All this exposure became a fiery matrix for Shyam Benegal's "Sardari Begum", and Kalpana Lajmi's "Darmiyaan". Admitting that she was unsure about working after the long break, and nervous to start with so renowned a film maker as Benegal, Kher soon gained confidence with his clear instructions. She treasures the playback singer's compliment of her having sung the songs realistically ("I can't sing a note in life!")

But the best compliment came from Mrinal Sen, who told Kher that Zeenat Begum in "Darmiyaan", teetering between the sane and the insane, "is a very sensitive portrayal of vulgarity."

With "Barwaali" Kher notes a curious fact: in the film the director tells the protagonist that his crew would start shooting in her house on 17th February. The actual shooting commenced on that date, so did its premiere at the Berlin Festival in the following year! "At the question and answer session, everyone talked about the difference between what I was in real life and the unsure, hesitant woman on the screen who kept her mouth covered when she talked," she recalls. "They were moved by the film and said they felt guilty to think how lonely their own parents, aunts and uncles were..."

Kher's future plans include commercial projects, starting with Sanjay Leela Bhansali's film, with roles that allow her to stretch herself, and a chat show to be aired in October. She is looking forward to flexing her muscles in comedy with Priyadarshan's yet to be named film. She finds the climate good today for actors because the younger film makers offer scope for distinct characterisation even in big budget films.

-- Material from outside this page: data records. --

(** X3 on the first seconds of a run: of the frames at 1000, 1100,
    1300, 2000 and 2100 ms, those at 1000 and 2000 ms create an item. *)
Lemma X3_spawns_are_throttled_within_a_run_witness :
  StronglySorted throttled
    (0 :: spawnTimes 800
            [Frame 0.5 0.5 1000; Frame 0.5 0.5 1100; MoveLeft;
             Frame 0.5 0.5 1300; Frame 0.5 0.5 2000; Frame 0.5 0.5 2100]
            (startGame initialState))
  /\ spawnTimes 800
       [Frame 0.5 0.5 1000; Frame 0.5 0.5 1100; MoveLeft;
        Frame 0.5 0.5 1300; Frame 0.5 0.5 2000; Frame 0.5 0.5 2100]
       (startGame initialState)
     = [1000; 2000].
Proof.
  split.
  - apply (X3_spawns_are_throttled_within_a_run 800 (startGame initialState)
             [Frame 0.5 0.5 1000; Frame 0.5 0.5 1100; MoveLeft;
              Frame 0.5 0.5 1300; Frame 0.5 0.5 2000; Frame 0.5 0.5 2100]).
    repeat constructor.
  - vm_compute. reflexivity.
Defined.

(** The bound of X3 stops at a start command: the frame at 2800 ms, in
    which the car crashes, creates an item, and so does the frame at
    2816 ms, the first of the next run. *)
Example spawns_across_a_restart :
  gameState (tick 800 0.5 0.5 2800 openingRun) = gameover
  /\ spawnTimes 800 [Frame 0.5 0.5 2800; Start; Frame 0.5 0.5 2816] openingRun
     = [2800; 2816].
Proof.
  split; vm_compute; reflexivity.
Qed.

(** ** Ids *)

Lemma ids_sorted_filter (f : Item -> bool) (l : list Item) :
  StronglySorted Z.lt (map id l) ->
  StronglySorted Z.lt (map id (filter f l)).
Proof.
  induction l as [| a l IH]; simpl; intros Hs; [constructor |].
  inversion Hs as [| ? ? Hrest Hall]; subst.
  destruct (f a); simpl; [| auto].
  constructor; [auto |].
  rewrite Forall_forall in *. intros i Hi. apply Hall.
  apply in_map_iff in Hi. destruct Hi as (x & <- & Hx).
  apply filter_In in Hx. apply in_map. tauto.
Qed.

Lemma ids_sorted_snoc (l : list Z) (x : Z) :
  StronglySorted Z.lt l -> Forall (fun i => (i < x)%Z) l ->
  StronglySorted Z.lt (l ++ [x]).
Proof.
  induction l as [| a l IH]; simpl; intros Hs Hall.
  - repeat constructor.
  - inversion Hs as [| ? ? Hrest Ha]; subst.
    inversion Hall as [| ? ? Hax Hall']; subst.
    constructor; [auto |].
    apply Forall_app. split; [exact Ha | repeat constructor; exact Hax].
Qed.

Lemma trySpawnItem_ordered_ids (r1 r2 t : Q) (s : State) :
  ordered_ids s -> ordered_ids (trySpawnItem r1 r2 t s).
Proof.
  intros (Hs & Hall & Hone).
  destruct (trySpawnItem_cases r1 r2 t s)
    as [[_ ->] | (_ & _ & Hits & _ & _ & Hid)]; [repeat split; assumption |].
  unfold ordered_ids. rewrite Hits, Hid, map_app. simpl.
  split; [| split; [| lia]].
  - apply ids_sorted_snoc; [exact Hs |].
    rewrite Forall_forall in *. intros i Hi.
    apply in_map_iff in Hi. destruct Hi as (x & <- & Hx).
    apply Hall in Hx. lia.
  - apply Forall_app. split.
    + eapply Forall_impl; [| exact Hall]. intros it Hit. simpl in *. lia.
    + repeat constructor; simpl; lia.
Qed.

So how does she pitch and detail her characters? How does she manage to identify people far removed from her own upper class and elite sphere? "See, the pain of the woman in the mansion, in silks and perfumes, is the same as that of the woman in the chawl.

That's the basic emotion. How she reacts depends on her nature, time, circumstances. I make an imaginary history of that person - her parents, school, home. I draw on my reading, experiences, the people I have known and seen, to thresh out the physicality of the character. Then, I put the three together."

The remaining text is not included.